O perfume suave atiçou-me as vontades do corpo. Próximos, esquadriando a volúpia das possibilidades, os corpos estáticos um de frente para o outro. O calor nos chega aos poucos. As mãos roçam o desejo ao alcance dos olhos. Estávamos no estacionamento da cafeteria quando aqueles dois braços — inesquecíveis na intensidade do prazer — envolveram-me. Agora, anos depois daquele encontro, ainda sinto que ao redor o mundo resolvera parar a translação e o sol, inerte por entre as árvores, desistira de nos entregar a escuridão da noite.
Houve o abraço de desespero. Quando o pai levantou o murro feito adaga a nos eviscerar, eu pulei sobre ele. Não havia nada de heroico, apenas estava cansado de ver a mãe levar socos e pontapés. Naquela noite de terror, tomei coragem e voei feito uma corruíra assustada em direção à sombra monstruosa que se formava na parede de casa. Não era uma casa; era um calabouço. O corpo a transbordar álcool e ódio do pai recebeu o meu desprezível abraço. Não havia escapatória: aquela vida era incapaz de produzir qualquer afeto. Sabíamos que aquele abraço não passava de um pedido de socorro. Por mais estranho que pareça, naquela noite o pai trancafiou os demônios em algum lugar, sossegou as patas e roncou escuridão adentro. Talvez eu os carregue comigo, roubados durante os segundos em que nossos corpos estiveram tão próximos como nunca mais na vida.
Quando eu a vi pela primeira vez, meu severo daltonismo identificou em seus olhos a imensidão do azul, um tom de azul, talvez, que só eu enxergasse, o azul à minha maneira. Acolhi-a do útero materno e a envolvi em meus braços magros. Olhou-me com genuíno interesse: quem é este?, deveria estar se perguntando ao encarar o início da aventura da vida. Foi algo meio desengonçado, que nem se pode chamar de abraço. Eram apenas meus braços a envolvê-la com delicadeza extrema, um cuidado exagerado de um homem que começava a aprender a ser pai. Não havia brutalidade, não havia gritos, não havia murros, não havia desespero. Havia uma imensidão azul à minha frente.

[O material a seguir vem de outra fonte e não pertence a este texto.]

Definition digits (radix : N) (s : string) : N * nat * string :=
  digits_from radix s 0%N 0.

(** A string that consists of one or more digits. *)
Definition numeral (radix : N) (s : string) : option N :=
  match digits radix s with
  | (v, S _, EmptyString) => Some v
  | _ => None
  end.

(** The prefix [0x], [0o] or [0b] of a literal in another radix, in
    either case: the radix, and what follows the prefix. *)
Definition radix_prefix (s : string) : option (N * string) :=
  match s with
  | String "0" (String c rest) =>
      if (Ascii.eqb c "x" || Ascii.eqb c "X")%bool then Some (16%N, rest)
      else if (Ascii.eqb c "o" || Ascii.eqb c "O")%bool then Some (8%N, rest)
      else if (Ascii.eqb c "b" || Ascii.eqb c "B")%bool then Some (2%N, rest)
      else None
  | _ => None
  end.

(** An optional sign: whether it is [-], and what follows it. *)
Definition signed (s : string) : bool * string :=
  match s with
  | String "-" rest => (true, rest)
  | String "+" rest => (false, rest)
  | _ => (false, s)
  end.

(** An unsigned decimal literal, [digits], [digits.digits], [.digits],
    each with an optional exponent [e+digits]: the pair [(d, e)] whose
    value is [d * 10^e]. *)
Definition decimal (s : string) : option (N * Z) :=
  let '(int, int_count, rest) := digits 10 s in
  let '(mantissa, frac_count, rest) :=
    match rest with
    | String "." rest' => digits_from 10 rest' int 0
    | _ => (int, 0, rest)
    end in
  match int_count + frac_count with
  | O => None
  | S _ =>
      match rest with
      | EmptyString => Some (mantissa, (- Z.of_nat frac_count)%Z)
      | String c rest' =>
          if (Ascii.eqb c "e" || Ascii.eqb c "E")%bool then
            let '(negative, body) := signed rest' in
            match numeral 10 body with
            | Some x =>
                let exponent := if negative then (- Z.of_N x)%Z else Z.of_N x in
                Some (mantissa, (exponent - Z.of_nat frac_count)%Z)
            | None => None
            end
          else None
      end
  end.

End Literal.

(* ================================================================== *)
(** * BigInt and the timestamp decoder (lines 515-522) *)

Module BigInt.

(** [BigInt(s)]: white space around the literal is dropped; nothing is
    [0n]; a [0x], [0o] or [0b] literal, or a run of decimal digits with an
    optional sign, is its value; any other string raises [SyntaxError]. *)
Definition of_string (s : string) : Result Z :=
  let t := trim s in
  match t with
  | EmptyString => ok 0%Z
  | _ =>
      match Literal.radix_prefix t with
      | Some (radix, body) =>
          match Literal.numeral radix body with
          | Some v => ok (Z.of_N v)
          | None => raise SyntaxError
          end
      | None =>
          let '(negative, body) := Literal.signed t in
          match Literal.numeral 10 body with
          | Some v => ok (if negative then (- Z.of_N v)%Z else Z.of_N v)
          | None => raise SyntaxError
          end
      end
  end.

Fixpoint pos_toString2 (p : positive) (acc : string) : string :=
  match p with
  | xH => String "1" acc
  | xO q => pos_toString2 q (String "0" acc)
  | xI q => pos_toString2 q (String "1" acc)
  end.

(** [x.toString(2)] *)
Definition toString2 (x : Z) : string :=
  match x with
  | Z0 => "0"
  | Zpos p => pos_toString2 p EmptyString
  | Zneg p => String "-" (pos_toString2 p EmptyString)
  end.

End BigInt.

(** The longest prefix of binary digits of [s], read as a number; [None]
    when [s] does not start with a binary digit. *)
Fixpoint binary_prefix (s : string) (acc : option N) : option N :=
  let a := match acc with Some v => v | None => 0%N end in
  match s with
  | String "0" s' => binary_prefix s' (Some (2 * a)%N)
  | String "1" s' => binary_prefix s' (Some (2 * a + 1)%N)
  | _ => acc
  end.

(** [parseInt(s, 2)]: leading white space is skipped, a sign is read, and
    the longest run of binary digits that follows is the magnitude; [NaN]
    when there is no such digit. *)
Definition parseInt2 (s : string) : Number :=
  let '(negative, body) := Literal.signed (trimStart s) in
  match binary_prefix body None with
  | Some v => if negative then JSNumber.neg (JSNumber.of_N v) else JSNumber.of_N v
  | None => NaN
  end.

(** [extractUnixTimestamp(postId)], lines 515-522. *)
Definition extractUnixTimestamp (postId : string) : Result Number :=
  rbind (BigInt.of_string postId) (fun big =>
  let asBinary := BigInt.toString2 big in
  let first41Chars := slice asBinary 0 41 in
  let timestamp := parseInt2 first41Chars in
  ok timestamp).

(** What the specification calls "the integer value of the leading 41 bits
    of the binary representation" of [x]: drop all but the 41 most
    significant bits. *)
Definition spec_leading41 (x : N) : N :=
  N.shiftr x (N.size x - 41).

(* ================================================================== *)
(** * Identifier values

    A post identifier is the string cut out of the [data-urn] attribute, or
    [null] when the post carries none (lines 596-610).  A comment identifier
    is the string cut out of [data-id], or the Number [0] supplied by
    [|| 0] (line 702). *)

Inductive IdValue : Type :=
| IdStr (s : string)
| IdZero
| IdNull.

Module Id.

(** [StringToNumber], the conversion [>] applies to a string operand:
    white space around the literal is dropped; nothing is [0]; a [0x],
    [0o] or [0b] literal is its value; otherwise an optional sign is
    followed by [Infinity] or by a decimal literal, which may have a
    fraction and an exponent; the value is rounded to the nearest double.
    Any other string is [NaN]. *)
Definition StringToNumber (s : string) : Number :=
  let t := trim s in
  match t with
  | EmptyString => Fin 0
  | _ =>
      match Literal.radix_prefix t with
      | Some (radix, body) =>
          match Literal.numeral radix body with
          | Some v => JSNumber.of_N v
          | None => NaN
          end
      | None =>
          let '(negative, body) := Literal.signed t in
          let magnitude :=
            if String.eqb body "Infinity" then Infinity
            else
              match Literal.decimal body with
              | Some (d, e) => JSNumber.of_decimal d e
              | None => NaN
              end in
          if negative then JSNumber.neg magnitude else magnitude
      end
  end.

Sim, é algo simples: abrem-se os braços, forma-se uma espécie de dois arcos a buscar o outro lado. Abraços carregam a emoção do encontro, a incerteza da despedida, a expectativa do reencontro. Não era uma volta ao passado: eu apenas estava num território conhecido desde sempre, desde a infância de pés descalços. Aquelas terras eram os caminhos até chegar novamente ali, após uma volta ao redor do planeta. Nunca reneguei, mas jamais fiz questão de voltar. Por acaso, estava ali, naquele fim de tarde, diante daquela mulher de beleza solar, e via correr ao redor a sombra esquálida de um menino. Corria sem direção em desabalada felicidade. Todo abraço é uma travessia.